DATA RECORDS:
(** A OneBot sender and a WeCom sender of the same number are two principals. *)
Lemma principals_identify_senders_witness :
  let m := @envelope_from_event onebot_qq "t" [(KStr "user_id", VInt 7); (KStr "group_id", VInt 9)] in
  let m' := @envelope_from_event wecom "t" [(KStr "from", VStr "7")] in
  (se_principal_id m = se_principal_id m' <->
   @adapter_kind onebot_qq = @adapter_kind wecom /\ se_external_user_id m = se_external_user_id m') /\
  (se_channel_id m = se_channel_id m' ->
   session_scope_key false (se_channel_id m) (se_external_user_id m) =
   session_scope_key false (se_channel_id m') (se_external_user_id m') <-> se_external_user_id m = se_external_user_id m').
Proof.
  exact (principals_identify_senders onebot_qq wecom never_admin never_admin onebot_binds wecom_binds "t" "t"
    [(KStr "user_id", VInt 7); (KStr "group_id", VInt 9)] [(KStr "from", VStr "7")]).
Defined.
Definition add_adapter_entry (env : environ) (profiles : adapters_by_name) (raw_entry : pyval) : adapters_by_name :=
  match raw_entry with
  | VDict entry =>
      let profile_name := str_or "name" "" entry in
      if String.eqb profile_name "" then profiles
      else
        let base := match od_get (fun k : string => k) profile_name profiles with
                    | Some p => p
                    | None => new_adapter_profile profile_name entry
                    end in
        od_set (fun k : string => k) profile_name (overlay_adapter_from_config env base entry) profiles
  | _ => profiles
  end.

Definition social_adapter_registry (env : environ) (path : string) (file : ConfigFile) : result SocialAdapterRegistry :=
  let! config := load_social_adapter_config path file in
  let! entries := py_iter (por (dgetn "profiles" config) (VList [])) in
  Ok {| ar_profiles := map snd (fold_left (add_adapter_entry env) entries (default_adapter_profiles env));
        ar_active_adapter := str_or "active_adapter" "mock_social" config |}.

Definition social_adapter_list (env : environ) (path : string) (file : ConfigFile) : result dict :=
  let! registry := social_adapter_registry env path file in
  let! config := load_social_adapter_config path file in
  Ok (dupdate (adapter_registry_to_dict registry) (dict_of
        [("command", VStr "social-adapter-list"); ("config_path", VStr (str_or "config_path" path config));
         ("config_exists", VBool (py_truthy (dget_or "exists" (VBool false) config)));
         ("config_schema_version", VStr (str_or "schema_version" SOCIAL_ADAPTER_CONFIG_SCHEMA_VERSION config));
         ("ok", VBool true)])).

(** ** Changing the configuration *)

(** The arguments of the command that are not [None]. *)
Record AdapterUpdate := {
  au_texts : string -> option string;
  au_flags : string -> option bool;
  au_credential_env_vars : option (list string);
  au_supported_channel_kinds : option (list string);
}.

(** The fields in the order the code sets them. *)
Definition updated_fields (u : AdapterUpdate) : list (string * option pyval) :=
  let text key := (key, VStr <$> au_texts u key) in
  let switch key := (key, VBool <$> au_flags u key) in
  [text "adapter_kind"; text "endpoint_url"; text "webhook_url"; text "host_url";
   ("credential_env_vars", (fun l => VList (vstrs (dedupe_stripped l))) <$> au_credential_env_vars u);
   ("supported_channel_kinds", (fun l => VList (vstrs (normalize_channel_kinds (VList (vstrs l))))) <$> au_supported_channel_kinds u);
   text "default_channel_policy"; text "mention_policy"; text "transport_kind"; switch "share_session_in_group";
   text "runtime_host"; text "plugin_id"; text "plugin_package"; text "installer_package"; switch "plugin_installed";
   switch "account_session_ready"; text "compliance_class"; switch "compliance_acknowledged"; switch "live_network_allowed";
   switch "enabled"].
Definition set_adapter_fields (u : AdapterUpdate) (entry : dict) : dict :=
  fold_left (fun d kv => match kv with (key, Some v) => dset (KStr key) v d | _ => d end) (updated_fields u) entry.

(** The first entry of the name is updated; a new one is added at the end. *)
Fixpoint update_adapter_entry (adapter_name : string) (u : AdapterUpdate) (profiles : list dict) : list dict :=
  match profiles with
  | [] => [set_adapter_fields u (dict_of [("name", VStr adapter_name)])]
  | entry :: rest => if is_named adapter_name entry then set_adapter_fields u entry :: rest
                     else entry :: update_adapter_entry adapter_name u rest
  end.

Definition social_adapter_config_update (env : environ) (path adapter_name : string) (u : AdapterUpdate) (active : bool)
    : eff ConfigFile dict :=
  do! config := (fun file => (load_social_adapter_config path file, file)) in
  do! entries := elift (py_iter (por (dgetn "profiles" config) (VList []))) in
  let active_adapter := if active then adapter_name else str_or "active_adapter" "mock_social" config in
  do! written := write_social_adapter_config path (dict_of
    [("active_adapter", VStr active_adapter);
     ("profiles", VList (map VDict (update_adapter_entry adapter_name u (dict_entries entries))))]) in
  do! listed := (fun file => (social_adapter_list env path file, file)) in
  eret (dict_of [("schema_version", VStr SOCIAL_ADAPTER_CONFIG_SCHEMA_VERSION); ("command", VStr "social-adapter-config");
                 ("config_path", VStr (str_or "config_path" path written)); ("updated_adapter", VStr adapter_name);
                 ("config", VDict written); ("social_adapter_registry", VDict listed); ("ok", VBool true)]).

WORK REQUEST: In the material above, find each line containing the word "KStr" and copy it.

EXERCISE RESULT:
  let m := @envelope_from_event onebot_qq "t" [(KStr "user_id", VInt 7); (KStr "group_id", VInt 9)] in
  let m' := @envelope_from_event wecom "t" [(KStr "from", VStr "7")] in
    [(KStr "user_id", VInt 7); (KStr "group_id", VInt 9)] [(KStr "from", VStr "7")]).
  fold_left (fun d kv => match kv with (key, Some v) => dset (KStr key) v d | _ => d end) (updated_fields u) entry.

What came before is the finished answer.